##### SOURCE DATA #####
Lemma standard_registries_complete_witness :
  (exists r, NewSMPP34Registry RegistryStrict = Ok r /\ CommandCount (Some r) = 27%nat /\
     TLVCount (Some r) = 44%nat) /\
  (exists r, NewSMPP50Registry RegistryStrict = Ok r /\ CommandCount (Some r) = 33%nat /\
     TLVCount (Some r) = 64%nat).
Proof. apply (standard_registries_complete RegistryStrict). reflexivity. Defined.
Lemma feed_direct_spec f s data :
  wf f -> failed f = None -> pending f = [] -> data <> [] ->
  match feed_direct grow callback f s data with
  | FNext f' s' data' => emitted f f' s s' data data'
  | FDone f' s' e => (s' = s /\ (kept f f' e data \/ rejected f f' e data)) \/
      refused f f' s s' e data
  | FPanic => False
  end.
Proof.
  intros (Hm & Hcap & Hw) Hf Hp Hd. rewrite Hf in Hw.
  assert (He : expected f = 0).
  { destruct Hw as [[_ ?]|[(H4 & _) _]]; [done|]. rewrite Hp in H4. cbn in H4. lia. }
  assert (Hwf : wf f) by (split; [done|]; split; [done|]; by rewrite Hf).
  unfold feed_direct. destruct (Z.ltb_spec (zlen data) 4) as [Hlt|Hge].
  - left. split; [done|]. left. unfold kept.
    cbn [append_pending pending maxPDUSize failed]. rewrite Hp, !app_nil_l.
    split; [done|]. split; [done|]. split; [done|]. split; [done|].
    split; [|split; [by apply no_complete_0|by apply deframe_short]].
    split; [done|]. split; [done|]. cbn. rewrite Hf. by left.
  - pose proof (validateLength_spec f data Hge Hm) as Hv.
    destruct (validateLength _ _ _) as [f' [e|]].
    + destruct Hv as (k & Hb & -> & ->). left. split; [done|]. right.
      exists k, data, []. rewrite Hp, app_nil_r. done.
    + destruct Hv as [-> Hg]. set (l := uint32_at data 0) in *.
      destruct (Z.ltb_spec (zlen data) l) as [Hlt|Hle].
      * left. split; [done|]. left. unfold kept.
        cbn [append_pending reserve set_expected pending maxPDUSize failed]. rewrite Hp, !app_nil_l.
        split; [done|]. split; [done|]. split; [done|]. split; [done|].
        split; [|split; [by intros _|by apply (deframe_partial _ _ l)]].
        split; [done|]. split; [done|]. cbn. rewrite Hf. right. split; [done|]. fold l; lia.
      * rewrite emit_call. set (frame := take (Z.to_nat l) data).
        assert (Hfl : zlen frame = l) by (destruct Hg as (_ & _ & ?); unfold frame; len).
        assert (Hgf : good (maxPDUSize f) frame (zlen frame)).
        { rewrite Hfl. destruct Hg as (_ & Hl & Hb). split; [lia|]. split; [|done].
          rewrite Hl, <- (take_drop (Z.to_nat l) data). apply uint32_at_app. fold frame. lia. }
        destruct (call s frame) as [s' [e|]] eqn:Hc.
        -- right. exists frame, e, (drop (Z.to_nat l) data).
           split; [done|]. split; [done|]. split; [by unfold frame; rewrite Hp, take_drop|].
           split; [done|]. split; [by apply after_error_wf|]. unfold after_error.
           split; [by destruct (is_fatal e)|]. by intros ->.
        -- exists frame. split_and!; [done|by unfold frame; rewrite Hp, take_drop|done..|len].
Qed.
Lemma peers_agree_witness :
  let p := foldl exchange (opened RoleESME, opened RoleSMSC) sample_exchanges in
  sm_state (fst p) = sm_state (snd p) /\
  (forall c, is_ok (BeginOutbound (Some (fst p)) c) = is_ok (BeginInbound (Some (snd p)) c) /\
             is_ok (BeginOutbound (Some (snd p)) c) = is_ok (BeginInbound (Some (fst p)) c)).
Proof. apply (peers_agree sample_exchanges (opened RoleESME) (opened RoleSMSC)). done. Defined.
(* ===== verification/Pending.v ===== *)
(** * Sequence numbers, the request window and pending requests (src/session:
    sequence.go, window.go, pending.go)

    The three tables behind a session's outbound requests.  They are shared by
    goroutines: the sequence generator is a compare-and-swap loop, modelled with
    its interleavings; the window is a channel with atomic counters; the pending
    table is guarded by a mutex, and a request that left it belongs to the one
    goroutine that took it. *)

From S2P Require Import Prelude Protocol Bodies Fields Pdu.

(** ** sequence.go *)

Module Sequence.

(** The value [Next] tries to install over [current]: [current + 1] wraps at
    32 bits. *)
Definition next (current : Z) : Z :=
  let n := u32 (current + 1) in
  if (SequenceOutboundMax <=? current) || (n =? 0) then SequenceMin else n.

(** A goroutine in [Next] is about to load, or holds what it loaded. *)
Inductive thread := Start | Loaded (current : Z).

(** [value] is the atomic; [issued] the results of [Next] so far, oldest first. *)
Record generator := MkGenerator { value : Z; threads : list thread; issued : list Z }.

Inductive seq_step : generator -> generator -> Prop :=
| step_load g i :
    threads g !! i = Some Start ->
    seq_step g (MkGenerator (value g) (<[i := Loaded (value g)]> (threads g)) (issued g))
| step_swap g i current :
    threads g !! i = Some (Loaded current) -> value g = current ->
    seq_step g (MkGenerator (next current) (<[i := Start]> (threads g))
              (issued g ++ [next current]))
| step_retry g i current :
    threads g !! i = Some (Loaded current) -> value g <> current ->
    seq_step g (MkGenerator (value g) (<[i := Start]> (threads g)) (issued g)).

(** One call of [Next] that is not interfered with. *)
Definition Next (v : Z) : Z * Z := (next v, next v).

(** [n] goroutines share a zero-valued generator. *)
Definition init (n : nat) : generator := MkGenerator 0 (replicate n Start) [].
Definition run (n : nat) (g : generator) : Prop := rtc seq_step (init n) g.

(** The [k]-th sequence number, counting from zero. *)
Definition nth_sequence (k : Z) : Z := k mod SequenceOutboundMax + 1.

Lemma next_nth k : 0 <= k -> next (nth_sequence k) = nth_sequence (k + 1).
Proof.
  intros Hk. unfold next, nth_sequence, SequenceOutboundMax, SequenceMin, u32.
  pose proof (Z.mod_pos_bound k 2147483647 ltac:(lia)) as Hb.
  destruct (Z.leb_spec 2147483647 (k mod 2147483647 + 1)); cbn [orb].
  - rewrite Z.add_mod by lia. replace (k mod 2147483647) with 2147483646 by lia. reflexivity.
  - rewrite (Z.mod_small (k mod 2147483647 + 1 + 1)) by lia.
    destruct (Z.eqb_spec (k mod 2147483647 + 1 + 1) 0); [lia|].
    rewrite (Z.add_mod k 1) by lia. rewrite (Z.mod_small 1) by lia.
    rewrite (Z.mod_small (k mod 2147483647 + 1)) by lia. lia.
Qed.

Lemma next_zero : next 0 = nth_sequence 0.
Proof. reflexivity. Qed.

(** The atomic holds the last number issued, and the numbers issued are the
    sequence itself. *)
Definition seq_inv (g : generator) : Prop :=
  issued g = map nth_sequence (seqZ 0 (zlen (issued g))) /\
  value g = match issued g with [] => 0 | _ => nth_sequence (zlen (issued g) - 1) end.
(** The runes [range text] visits, [None] when [utf8.ValidString text] is false. *)
Fixpoint runes (text : bytes) : option (list Z) :=
  match text with
  | [] => Some []
  | b0 :: t =>
      if (0 <=? b0) && (b0 <? 0x80) then cons b0 <$> runes t
      else match t with
      | [] => None
      | b1 :: t =>
          if valid2 b0 b1 then cons (rune2 b0 b1) <$> runes t
          else match t with
          | [] => None
          | b2 :: t =>
              if valid3 b0 b1 b2 then cons (rune3 b0 b1 b2) <$> runes t
              else match t with
              | [] => None
              | b3 :: t =>
                  if valid4 b0 b1 b2 b3 then cons (rune4 b0 b1 b2 b3) <$> runes t else None
              end
          end
      end
  end.

Ltac tobool := repeat match goal with
  | |- context [?a <=? ?b] => destruct (Z.leb_spec a b); try lia
  | |- context [?a <? ?b] => destruct (Z.ltb_spec a b); try lia
  end.

Lemma scalar_spec r : scalar r = true <-> 0 <= r < 0xd800 \/ 0xdfff < r <= 0x10ffff.
Proof. unfold scalar. lia. Qed.

Lemma runes_put r rest : scalar r = true -> runes (utf8_put r ++ rest) = cons r <$> runes rest.
Proof.
  intros Hr. unfold utf8_put. rewrite Hr. pose proof (proj1 (scalar_spec r) Hr) as Hs.
  destruct (Z.ltb_spec r 0x80); [|destruct (Z.ltb_spec r 0x800); [|destruct (Z.ltb_spec r 0x10000)]];
    cbn [app runes].
  - assert ((0 <=? r) && (r <? 128) = true) as -> by lia. done.
  - assert ((0 <=? 192 + r / 64) && (192 + r / 64 <? 128) = false) as -> by zdiv.
    assert (rune2 (192 + r / 64) (128 + r mod 64) = r) as Heq by (unfold rune2; zdiv).
    assert (valid2 (192 + r / 64) (128 + r mod 64) = true) as ->.
    { unfold valid2, continuation. rewrite Heq. zdiv. }
    by rewrite Heq.
  - assert ((0 <=? 224 + r / 4096) && (224 + r / 4096 <? 128) = false) as -> by zdiv.
    assert (valid2 (224 + r / 4096) (128 + r / 64 mod 64) = false) as ->
      by (unfold valid2, continuation; zdiv).
    assert (rune3 (224 + r / 4096) (128 + r / 64 mod 64) (128 + r mod 64) = r) as Heq
      by (unfold rune3; zdiv).
    assert (valid3 (224 + r / 4096) (128 + r / 64 mod 64) (128 + r mod 64) = true) as ->.
    { unfold valid3, continuation. rewrite Heq, Hr. zdiv. }
    by rewrite Heq.
  - set (b0 := 240 + r / 262144). set (b1 := 128 + r / 4096 mod 64).
    set (b2 := 128 + r / 64 mod 64). set (b3 := 128 + r mod 64).
    assert (Hb : 240 <= b0 <= 244 /\ 128 <= b1 < 192 /\ 128 <= b2 < 192 /\ 128 <= b3 < 192)
      by (unfold b0, b1, b2, b3; zdiv).
    assert (rune4 b0 b1 b2 b3 = r) as Heq by (unfold rune4, b0, b1, b2, b3; zdiv).
    assert ((0 <=? b0) && (b0 <? 128) = false) as -> by lia.
    assert (valid2 b0 b1 = false) as -> by (unfold valid2; lia).
    assert (valid3 b0 b1 b2 = false) as -> by (unfold valid3; lia).
    assert (valid4 b0 b1 b2 b3 = true) as ->.
    { unfold valid4, continuation. rewrite Heq, Hr. lia. }
    by rewrite Heq.
Qed.

Lemma runes_utf8 rs : Forall (fun r => scalar r = true) rs -> runes (utf8 rs) = Some rs.
Proof.
  induction 1 as [|r rs Hr _ IH]; [done|]. unfold utf8 in *. cbn [map concat].
  by rewrite runes_put, IH.
Qed.

(** A list is worked through up to four elements at a time. *)
Lemma list_short_ind {A} (P : list A -> Prop) :
  (forall l, (forall l', (length l' < length l)%nat -> P l') -> P l) -> forall l, P l.
Proof. intros H l. by apply (induction_ltof1 _ (@length A)). Qed.

Lemma put2 b0 b1 : valid2 b0 b1 = true ->
  utf8_put (rune2 b0 b1) = [b0; b1] /\ scalar (rune2 b0 b1) = true.
Proof.
  unfold valid2, continuation, utf8_put. intros H.
  assert (scalar (rune2 b0 b1) = true) as Hs by (unfold scalar, rune2 in *; lia). rewrite Hs.
  assert (0x80 <= rune2 b0 b1 < 0x800) by (unfold rune2 in *; lia).
  assert ((rune2 b0 b1 <? 128) = false) as -> by lia. assert ((rune2 b0 b1 <? 2048) = true) as -> by lia.
  split; [|done]. unfold rune2 in *. repeat f_equal; zdiv.
Qed.
Lemma put3 b0 b1 b2 : valid3 b0 b1 b2 = true ->
  utf8_put (rune3 b0 b1 b2) = [b0; b1; b2] /\ scalar (rune3 b0 b1 b2) = true.
Proof.
  unfold valid3, continuation, utf8_put. intros H.
  apply andb_true_iff in H as [H Hs]. rewrite Hs.
  assert (0x800 <= rune3 b0 b1 b2 < 0x10000) by (clear Hs; unfold rune3 in *; lia).
  assert ((rune3 b0 b1 b2 <? 128) = false) as -> by lia.
  assert ((rune3 b0 b1 b2 <? 2048) = false) as -> by lia.
  assert ((rune3 b0 b1 b2 <? 65536) = true) as -> by lia.
  split; [|done]. unfold rune3 in *. repeat f_equal; zdiv.
Qed.
Lemma put4 b0 b1 b2 b3 : valid4 b0 b1 b2 b3 = true ->
  utf8_put (rune4 b0 b1 b2 b3) = [b0; b1; b2; b3] /\ scalar (rune4 b0 b1 b2 b3) = true.
Proof.
  unfold valid4, continuation, utf8_put. intros H.
  apply andb_true_iff in H as [H Hs]. rewrite Hs.
  assert ((rune4 b0 b1 b2 b3 <? 128) = false) as -> by lia.
  assert ((rune4 b0 b1 b2 b3 <? 2048) = false) as -> by lia.
  assert ((rune4 b0 b1 b2 b3 <? 65536) = false) as -> by lia.
  split; [|done]. unfold rune4 in *. repeat f_equal; zdiv.
Qed.

Lemma runes_inv text : forall rs, runes text = Some rs ->
  text = utf8 rs /\ Forall (fun r => scalar r = true) rs.
Proof.
  induction text as [text IH] using list_short_ind. intros rs.
  assert (Hstep : forall r pre t,
    text = pre ++ t -> pre <> [] -> utf8_put r = pre /\ scalar r = true ->
    cons r <$> runes t = Some rs -> text = utf8 rs /\ Forall (fun r => scalar r = true) rs).
  { intros r pre t -> Hne [Hp Hr] Hc. apply fmap_Some in Hc as (rs' & Hrs & ->).
    apply IH in Hrs as [-> Hall]; [|destruct pre; [done|]; len].
    split; [|by constructor]. unfold utf8. cbn [map concat]. by rewrite Hp. }
  destruct text as [|b0 t]; [intros [= <-]; done|]. cbn [runes].
  destruct ((0 <=? b0) && (b0 <? 0x80)) eqn:H1.
  { apply (Hstep b0 [b0]); [done..|]. unfold utf8_put, scalar. destruct (_ || _) eqn:?; [|lia].
    destruct (Z.ltb_spec b0 128); [done|lia]. }
  destruct t as [|b1 t]; [done|]. destruct (valid2 b0 b1) eqn:H2.
  { by apply (Hstep _ [b0; b1]); [..|apply put2]. }
  destruct t as [|b2 t]; [done|]. destruct (valid3 b0 b1 b2) eqn:H3.
  { by apply (Hstep _ [b0; b1; b2]); [..|apply put3]. }
  destruct t as [|b3 t]; [done|]. destruct (valid4 b0 b1 b2 b3) eqn:H4; [|done].
  by apply (Hstep _ [b0; b1; b2; b3]); [..|apply put4].
Qed.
#####
▸ **WHAT TO PRODUCE**
Once you find the line with "Inductive thread := Start" in the entries above, output it and each line after it up to and including the line with "step_swap g i", and nothing else.

▸ **RESULT**
Inductive thread := Start | Loaded (current : Z).

(** [value] is the atomic; [issued] the results of [Next] so far, oldest first. *)
Record generator := MkGenerator { value : Z; threads : list thread; issued : list Z }.

Inductive seq_step : generator -> generator -> Prop :=
| step_load g i :
    threads g !! i = Some Start ->
    seq_step g (MkGenerator (value g) (<[i := Loaded (value g)]> (threads g)) (issued g))
| step_swap g i current :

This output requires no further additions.